Bold printmakers from Japan showcased in ‘Redefining the Multiple’
Prints by Japanese artists known for pushing the boundaries of printmaking media will be exhibited this fall at the Bates College Museum of Art.
Opening Sept. 13 and showing through Dec. 14 is the exhibition Redefining The Multiple: 13 Japanese Printmakers. Showing through the same period is Selections from Berenice Abbott’s “Portrait of Maine.“
Hideki Kimura, whose work is represented in Redefining the Multiple and who co-curated it with Sam Yates, director of the University of Tennessee’s Ewing Gallery of Art and Architecture, where the show originated, discusses the exhibition at 2:30 p.m. Saturday, Sept. 28, in the museum. A reception follows.

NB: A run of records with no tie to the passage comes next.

(** Grids lose no scene: the scenes of a script are cut into consecutive
    groups that break exactly where a segment breaks, and each group into
    consecutive, non-empty chunks; every chunk gets a square grid within the
    cell limit with exactly as many placeholders as free cells. *)
Theorem grids_cover_scenes {A} float_true items (group : list A) ratio large o :
  _orientation_of ratio = Ok o ->
  (concat (group_scenes_by_segment_break float_true items) = items
   /\ Forall (fun g => g <> [] /\ Forall (fun it => segment_break float_true it = false) (tail g))
        (group_scenes_by_segment_break float_true items)
   /\ Forall (opens float_true) (tail (group_scenes_by_segment_break float_true items)))
  /\ exists plans, plan_grid_chunks group ratio large = Ok plans
       /\ concat (map fst plans) = group
       /\ Forall (fun cy => 1 <= length cy.1 <= cell_count cy.2 /\ rows cy.2 = cols cy.2
                   /\ cell_count cy.2 = rows cy.2 * cols cy.2 /\ cell_count cy.2 <= max_cell_count large
                   /\ cell_count cy.2 = placeholder_count cy.2 + length cy.1) plans.
Proof.
  intros Ho. split.
  - destruct (group_go_spec float_true items []) as (H1 & H2 & H3). split; [done|].
    specialize (H3 (Forall_nil_2 _)). split; [by apply Forall_and|apply groups_open].
  - unfold plan_grid_chunks. destruct group as [|x group]; [exists []; done|].
    destruct (layout_fits (length (x :: group)) ratio large o ltac:(simpl; lia) Ho) as (y & -> & Hy). cbn [bind].
    assert (0 < cell_count y) as Hpos.
    { destruct Hy as (_ & _ & _ & Hc). unfold max_cell_count, _MAX_CELL_COUNT, _GATED_MAX_CELL_COUNT in Hc. simpl in Hc.
      destruct large; lia. }
    pose proof (slices_bounds (length (x :: group)) _ (x :: group) Hpos) as Hb.
    destruct (plan_chunks_ok ratio large o (slices (length (x :: group)) (cell_count y) (x :: group)) [] Ho)
      as (plans & -> & Hm & Hf); [by eapply Forall_impl; [exact Hb|]; simpl; lia|].
    exists plans. split; [done|]. rewrite Hm. split; [by apply slices_concat|].
    apply Forall_forall. intros cy Hcy. eapply Forall_forall in Hf as (F1 & F2 & F3 & F4); [|exact Hcy].
    rewrite <- Hm in Hb. rewrite Forall_forall in Hb. specialize (Hb cy.1).
    assert (1 <= length cy.1 <= cell_count y) as Hc by (apply Hb; by apply list_elem_of_In, in_map, list_elem_of_In).
    destruct Hy as (_ & _ & Hmax & _). rewrite Nat.min_l in F4 by lia. split_and!; lia.
Qed.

The exhibitions mark the reopening of the Bates College Museum of Art following a summer spent installing a new, state-of-the-art LED lighting system designed to both reduce the museum’s environmental footprint and improve the museum viewing experience for visitors.
The museum is open from 10 a.m.-5 p.m. Monday through Saturday, and until 7 p.m. Wednesdays during the academic year. For more information, please call 207-786-6158.
The adventurous printmakers in Redefining The Multiple expand traditional concepts of what printmaking is and what form a print or multiple may take.
They explore a wide array of imagery and forms through contemporary and historic techniques and media.
“The 13 featured printmakers could more accurately be described as artists who make multiples — that is, images or objects like Nobuaki Onishi’s cast-resin shovel, capable of being reproduced time and again,” wrote Heather Joyner Spica in a February 2012 issue of the Metro Pulse in Knoxville, Tenn. Viewers “should be seriously awed by at least some of what’s presented.”
Media represented in the show include etching, aquatint, monotype, screen printing, photographic processes, woodcut, three-dimensional work in felt, cast resin and video.
For example, Kimura, professor of art at Kyoto (Japan) City University of Arts, creates monotypes that investigate translucence and opacity by squeegeeing acrylic onto glass, notes Bates museum director Dan Mills.
“Marie Yoshiki creates delicate-low relief objects by printing countless layers of silkscreen ink until the ink itself becomes a distinct physical form,” Mills says. “Saori Miyake experiments with photograms and emulsion to create gelatin silver prints that address the experience of young girls growing up in contemporary Japan.”
Also showing in Redefining the Multiple are Junji Amano, Kouseki Ono, Koichi Kiyono, Shuji Chiaki, Toshinao Yoshioka, Shunsuke Kano, Naruki Oshima, Nobauki Onishi, Shoji Miyamoto and Arata Nojima.